One of Tarrant County’s new chief prosecutors is all for exonerations.
If that sounds odd, that’s also what defense attorney Larry Moore’s friends thought when he told them he was joining up with District Attorney-elect Sharen Wilson.
“People called and said. ‘Have you lost your mind?’ ” Moore said Thursday, a day after Wilson named Moore and two other attorneys to lead her staff after Jan. 1.
He has been a chief prosecutor before. But not since 1986.
“Most of the kids in the DA’s office don’t know me from Adam,” said Moore, now a prominent criminal defense attorney who made national news helping to free a man imprisoned 23 years for a rape he didn’t commit.
Moore, a former board member of the Innocence Project of Texas, said he’s coming back in part to help prosecutors get it right.
“There is a fury across this country to make sure wrongful convictions never take place, and exonerate the innocent,” he said.
“As technology has advanced, we’ve learned that a lot of things we thought all along were true aren’t true anymore. … One of the things Sharen wants to do is to set up a conviction integrity unit” — Wilson’s announcement called it “actual innocence” — “to go in and figure if we dropped the ball.”
Most of the talk about exonerations has involved Dallas County, where defeated District Attorney Craig Watkins’ office has helped free 24 prisoners based on DNA evidence.

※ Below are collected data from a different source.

(** ** The calls of the command and the options that do not matter *)

Lemma describe_or_search_calls (ctx : Context) (header : bool)
      (output : option string) (return_fields : string) (describe : bool)
      (query : string) (query_filter : pyval) :
  filter is_get_view
    (trace (describe_or_search ctx header output return_fields describe query
              query_filter)) = []
  /\ length (filter is_explore
               (trace (describe_or_search ctx header output return_fields
                         describe query query_filter))) <= 1.
Proof.
  destruct describe.
  - split; [reflexivity | simpl; lia].
  - rewrite describe_or_search_search.
    destruct (outcome (search _ _ _ _)); split; simpl; try reflexivity; lia.
Qed.

Lemma describe_or_search_requests (ctx : Context) (header header' : bool)
      (output output' : option string) (return_fields : string)
      (describe : bool) (query : string) (query_filter : pyval) :
  requests (trace (describe_or_search ctx header output return_fields describe
                     query query_filter)) =
  requests (trace (describe_or_search ctx header' output' return_fields
                     describe query query_filter))
  /\ outcome (describe_or_search ctx header output return_fields describe
                query query_filter) =
     outcome (describe_or_search ctx header' output' return_fields describe
                query query_filter).
Proof.
  destruct describe.
  - split; reflexivity.
  - rewrite !describe_or_search_search.
    destruct (outcome (search _ _ _ _)); split; reflexivity.
Qed.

Tarrant County has freed only two prisoners, maybe in part because this county never had the “lock-’em-up,” tough-on-crime mindset of Dallas, but also because Dallas’ lab had preserved DNA evidence longer.
“I think people in [the late former District Attorney] Tim Curry’s office always tried to do the right thing,” Moore said.
“We didn’t have the pattern of abuse you found in Dallas. But frankly, all the evidence was destroyed here, and Dallas kept it.”
Working with the New York-based Innocence Project, Moore has helped free two prisoners, and will leave a third case to another lawyer.
He made news in 2012 by helping free David Lee Wiggins, 48, convicted of a Fort Worth rape after the 14-year-old victim said he “looks familiar” and drove a silver Camaro similar to her attacker’s.
At the time, Wiggins said: “I know everybody claims to be innocent. But as we know, some are.”
Moore said he doesn’t blame past prosecutors. A recent state law has imposed tougher rules for eyewitness identification after the posthumous pardon of Tim Cole of Fort Worth, mistakenly convicted in a 1986 rape and sentenced to serve 25 years. He died in prison in 1999.
“You can’t help the fact that what we were taught was true about identifications, now isn’t,” he said.
“What we can change is the atmosphere and attitude that we’re always right, that we’re infallible. People need to realize that criminal justice is a human endeavor, and there might be mistakes. We want to build in something to correct those wrongs.”
Moore joins Wilson’s staff along with former veteran felony prosecutor Greg Miller and current county criminal court Judge Mike Mitchell.
In 1990, Moore ran for district attorney as a Democrat but lost to Curry in a close race. Curry had beaten Wilson and others in the Republican primary.
“We didn’t agree on much, but we both thought Tim didn’t need to be re-elected,” Moore said.
“We’ve turned out to be good friends. She has some great ideas. Her commitment to doing the right thing is as fierce as I’ve ever seen.”
Our prosecutors shouldn’t be in court to win. They should be there for justice.